REQUIREMENT
Restating the records exactly is the whole task.

DATA SHOWN
-- -- --

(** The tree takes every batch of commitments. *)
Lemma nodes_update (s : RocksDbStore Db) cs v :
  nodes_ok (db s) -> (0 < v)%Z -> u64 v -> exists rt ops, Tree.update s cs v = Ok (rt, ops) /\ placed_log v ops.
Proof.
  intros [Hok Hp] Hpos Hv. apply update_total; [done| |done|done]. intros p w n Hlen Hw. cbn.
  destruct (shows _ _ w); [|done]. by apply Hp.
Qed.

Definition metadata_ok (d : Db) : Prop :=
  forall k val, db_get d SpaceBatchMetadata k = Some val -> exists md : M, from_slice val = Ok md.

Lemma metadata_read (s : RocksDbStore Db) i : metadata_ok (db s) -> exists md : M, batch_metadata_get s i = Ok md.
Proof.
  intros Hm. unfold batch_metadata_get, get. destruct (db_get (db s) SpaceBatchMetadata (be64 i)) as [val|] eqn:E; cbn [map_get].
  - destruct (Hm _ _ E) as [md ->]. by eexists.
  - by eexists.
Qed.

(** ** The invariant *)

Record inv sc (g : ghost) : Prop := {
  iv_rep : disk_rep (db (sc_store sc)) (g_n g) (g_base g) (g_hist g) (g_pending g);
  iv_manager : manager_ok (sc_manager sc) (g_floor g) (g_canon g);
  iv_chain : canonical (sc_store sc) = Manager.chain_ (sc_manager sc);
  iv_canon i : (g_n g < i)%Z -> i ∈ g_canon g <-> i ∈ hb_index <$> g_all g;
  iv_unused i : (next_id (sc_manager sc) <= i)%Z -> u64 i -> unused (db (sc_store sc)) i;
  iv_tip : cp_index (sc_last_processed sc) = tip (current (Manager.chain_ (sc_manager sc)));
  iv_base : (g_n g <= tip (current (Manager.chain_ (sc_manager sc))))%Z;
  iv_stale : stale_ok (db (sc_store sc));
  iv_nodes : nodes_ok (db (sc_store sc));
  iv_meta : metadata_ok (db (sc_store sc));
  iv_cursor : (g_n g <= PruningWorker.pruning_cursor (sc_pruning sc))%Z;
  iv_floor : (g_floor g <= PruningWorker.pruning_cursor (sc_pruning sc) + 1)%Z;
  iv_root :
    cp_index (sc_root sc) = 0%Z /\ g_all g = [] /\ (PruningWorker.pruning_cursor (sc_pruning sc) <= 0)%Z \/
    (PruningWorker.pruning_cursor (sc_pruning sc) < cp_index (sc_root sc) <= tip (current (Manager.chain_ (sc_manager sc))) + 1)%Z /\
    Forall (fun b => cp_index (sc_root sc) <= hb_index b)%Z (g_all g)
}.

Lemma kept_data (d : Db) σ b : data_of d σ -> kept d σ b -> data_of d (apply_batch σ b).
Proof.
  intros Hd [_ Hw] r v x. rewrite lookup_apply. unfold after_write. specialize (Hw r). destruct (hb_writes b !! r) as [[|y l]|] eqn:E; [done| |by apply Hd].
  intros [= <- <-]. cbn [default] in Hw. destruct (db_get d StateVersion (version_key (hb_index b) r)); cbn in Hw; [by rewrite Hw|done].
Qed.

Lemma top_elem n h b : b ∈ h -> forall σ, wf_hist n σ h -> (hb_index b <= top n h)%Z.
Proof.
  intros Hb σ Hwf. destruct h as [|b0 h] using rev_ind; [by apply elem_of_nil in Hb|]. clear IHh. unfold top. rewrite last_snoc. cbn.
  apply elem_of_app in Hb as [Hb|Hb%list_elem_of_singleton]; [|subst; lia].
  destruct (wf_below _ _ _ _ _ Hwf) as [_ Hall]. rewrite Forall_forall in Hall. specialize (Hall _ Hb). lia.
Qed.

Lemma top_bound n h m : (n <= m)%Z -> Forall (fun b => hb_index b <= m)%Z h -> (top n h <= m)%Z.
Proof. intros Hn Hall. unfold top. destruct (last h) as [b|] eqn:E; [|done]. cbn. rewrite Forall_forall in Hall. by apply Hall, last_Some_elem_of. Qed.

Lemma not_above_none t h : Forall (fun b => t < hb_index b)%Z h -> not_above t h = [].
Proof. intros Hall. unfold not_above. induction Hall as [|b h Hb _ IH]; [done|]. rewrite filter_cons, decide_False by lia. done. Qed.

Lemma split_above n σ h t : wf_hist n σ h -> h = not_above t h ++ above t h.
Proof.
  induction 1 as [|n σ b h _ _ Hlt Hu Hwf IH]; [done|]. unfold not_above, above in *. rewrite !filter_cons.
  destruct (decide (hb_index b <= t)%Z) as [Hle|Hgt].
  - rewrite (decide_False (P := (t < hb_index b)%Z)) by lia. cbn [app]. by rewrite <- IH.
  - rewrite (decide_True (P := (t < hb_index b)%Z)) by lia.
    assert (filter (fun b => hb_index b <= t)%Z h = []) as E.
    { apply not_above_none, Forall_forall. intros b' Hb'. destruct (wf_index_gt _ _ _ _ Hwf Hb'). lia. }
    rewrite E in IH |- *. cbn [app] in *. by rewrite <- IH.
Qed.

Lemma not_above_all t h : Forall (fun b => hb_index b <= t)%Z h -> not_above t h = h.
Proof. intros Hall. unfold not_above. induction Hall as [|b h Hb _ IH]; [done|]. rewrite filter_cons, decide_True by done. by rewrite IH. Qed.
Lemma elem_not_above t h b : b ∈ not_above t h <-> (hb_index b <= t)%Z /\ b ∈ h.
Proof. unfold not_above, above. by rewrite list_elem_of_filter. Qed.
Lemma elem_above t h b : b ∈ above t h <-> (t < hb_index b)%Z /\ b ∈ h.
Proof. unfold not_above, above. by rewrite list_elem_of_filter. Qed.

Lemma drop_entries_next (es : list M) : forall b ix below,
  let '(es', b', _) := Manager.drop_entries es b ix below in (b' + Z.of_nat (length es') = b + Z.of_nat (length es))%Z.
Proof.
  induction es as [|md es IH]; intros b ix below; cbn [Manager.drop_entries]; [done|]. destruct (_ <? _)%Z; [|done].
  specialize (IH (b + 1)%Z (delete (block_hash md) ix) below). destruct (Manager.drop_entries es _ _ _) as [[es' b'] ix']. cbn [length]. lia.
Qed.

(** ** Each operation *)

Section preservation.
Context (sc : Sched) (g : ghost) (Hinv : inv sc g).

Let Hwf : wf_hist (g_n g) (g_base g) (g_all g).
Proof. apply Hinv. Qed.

-- -- --

EXPECTED ANSWER
(** The tree takes every batch of commitments. *)
Lemma nodes_update (s : RocksDbStore Db) cs v :
  nodes_ok (db s) -> (0 < v)%Z -> u64 v -> exists rt ops, Tree.update s cs v = Ok (rt, ops) /\ placed_log v ops.
Proof.
  intros [Hok Hp] Hpos Hv. apply update_total; [done| |done|done]. intros p w n Hlen Hw. cbn.
  destruct (shows _ _ w); [|done]. by apply Hp.
Qed.

Definition metadata_ok (d : Db) : Prop :=
  forall k val, db_get d SpaceBatchMetadata k = Some val -> exists md : M, from_slice val = Ok md.

Lemma metadata_read (s : RocksDbStore Db) i : metadata_ok (db s) -> exists md : M, batch_metadata_get s i = Ok md.
Proof.
  intros Hm. unfold batch_metadata_get, get. destruct (db_get (db s) SpaceBatchMetadata (be64 i)) as [val|] eqn:E; cbn [map_get].
  - destruct (Hm _ _ E) as [md ->]. by eexists.
  - by eexists.
Qed.

(** ** The invariant *)

Record inv sc (g : ghost) : Prop := {
  iv_rep : disk_rep (db (sc_store sc)) (g_n g) (g_base g) (g_hist g) (g_pending g);
  iv_manager : manager_ok (sc_manager sc) (g_floor g) (g_canon g);
  iv_chain : canonical (sc_store sc) = Manager.chain_ (sc_manager sc);
  iv_canon i : (g_n g < i)%Z -> i ∈ g_canon g <-> i ∈ hb_index <$> g_all g;
  iv_unused i : (next_id (sc_manager sc) <= i)%Z -> u64 i -> unused (db (sc_store sc)) i;
  iv_tip : cp_index (sc_last_processed sc) = tip (current (Manager.chain_ (sc_manager sc)));
  iv_base : (g_n g <= tip (current (Manager.chain_ (sc_manager sc))))%Z;
  iv_stale : stale_ok (db (sc_store sc));
  iv_nodes : nodes_ok (db (sc_store sc));
  iv_meta : metadata_ok (db (sc_store sc));
  iv_cursor : (g_n g <= PruningWorker.pruning_cursor (sc_pruning sc))%Z;
  iv_floor : (g_floor g <= PruningWorker.pruning_cursor (sc_pruning sc) + 1)%Z;
  iv_root :
    cp_index (sc_root sc) = 0%Z /\ g_all g = [] /\ (PruningWorker.pruning_cursor (sc_pruning sc) <= 0)%Z \/
    (PruningWorker.pruning_cursor (sc_pruning sc) < cp_index (sc_root sc) <= tip (current (Manager.chain_ (sc_manager sc))) + 1)%Z /\
    Forall (fun b => cp_index (sc_root sc) <= hb_index b)%Z (g_all g)
}.

Lemma kept_data (d : Db) σ b : data_of d σ -> kept d σ b -> data_of d (apply_batch σ b).
Proof.
  intros Hd [_ Hw] r v x. rewrite lookup_apply. unfold after_write. specialize (Hw r). destruct (hb_writes b !! r) as [[|y l]|] eqn:E; [done| |by apply Hd].
  intros [= <- <-]. cbn [default] in Hw. destruct (db_get d StateVersion (version_key (hb_index b) r)); cbn in Hw; [by rewrite Hw|done].
Qed.

Lemma top_elem n h b : b ∈ h -> forall σ, wf_hist n σ h -> (hb_index b <= top n h)%Z.
Proof.
  intros Hb σ Hwf. destruct h as [|b0 h] using rev_ind; [by apply elem_of_nil in Hb|]. clear IHh. unfold top. rewrite last_snoc. cbn.
  apply elem_of_app in Hb as [Hb|Hb%list_elem_of_singleton]; [|subst; lia].
  destruct (wf_below _ _ _ _ _ Hwf) as [_ Hall]. rewrite Forall_forall in Hall. specialize (Hall _ Hb). lia.
Qed.

Lemma top_bound n h m : (n <= m)%Z -> Forall (fun b => hb_index b <= m)%Z h -> (top n h <= m)%Z.
Proof. intros Hn Hall. unfold top. destruct (last h) as [b|] eqn:E; [|done]. cbn. rewrite Forall_forall in Hall. by apply Hall, last_Some_elem_of. Qed.

Lemma not_above_none t h : Forall (fun b => t < hb_index b)%Z h -> not_above t h = [].
Proof. intros Hall. unfold not_above. induction Hall as [|b h Hb _ IH]; [done|]. rewrite filter_cons, decide_False by lia. done. Qed.

Lemma split_above n σ h t : wf_hist n σ h -> h = not_above t h ++ above t h.
Proof.
  induction 1 as [|n σ b h _ _ Hlt Hu Hwf IH]; [done|]. unfold not_above, above in *. rewrite !filter_cons.
  destruct (decide (hb_index b <= t)%Z) as [Hle|Hgt].
  - rewrite (decide_False (P := (t < hb_index b)%Z)) by lia. cbn [app]. by rewrite <- IH.
  - rewrite (decide_True (P := (t < hb_index b)%Z)) by lia.
    assert (filter (fun b => hb_index b <= t)%Z h = []) as E.
    { apply not_above_none, Forall_forall. intros b' Hb'. destruct (wf_index_gt _ _ _ _ Hwf Hb'). lia. }
    rewrite E in IH |- *. cbn [app] in *. by rewrite <- IH.
Qed.

Lemma not_above_all t h : Forall (fun b => hb_index b <= t)%Z h -> not_above t h = h.
Proof. intros Hall. unfold not_above. induction Hall as [|b h Hb _ IH]; [done|]. rewrite filter_cons, decide_True by done. by rewrite IH. Qed.
Lemma elem_not_above t h b : b ∈ not_above t h <-> (hb_index b <= t)%Z /\ b ∈ h.
Proof. unfold not_above, above. by rewrite list_elem_of_filter. Qed.
Lemma elem_above t h b : b ∈ above t h <-> (t < hb_index b)%Z /\ b ∈ h.
Proof. unfold not_above, above. by rewrite list_elem_of_filter. Qed.

Lemma drop_entries_next (es : list M) : forall b ix below,
  let '(es', b', _) := Manager.drop_entries es b ix below in (b' + Z.of_nat (length es') = b + Z.of_nat (length es))%Z.
Proof.
  induction es as [|md es IH]; intros b ix below; cbn [Manager.drop_entries]; [done|]. destruct (_ <? _)%Z; [|done].
  specialize (IH (b + 1)%Z (delete (block_hash md) ix) below). destruct (Manager.drop_entries es _ _ _) as [[es' b'] ix']. cbn [length]. lia.
Qed.

(** ** Each operation *)

Section preservation.
Context (sc : Sched) (g : ghost) (Hinv : inv sc g).

Let Hwf : wf_hist (g_n g) (g_base g) (g_all g).
Proof. apply Hinv. Qed.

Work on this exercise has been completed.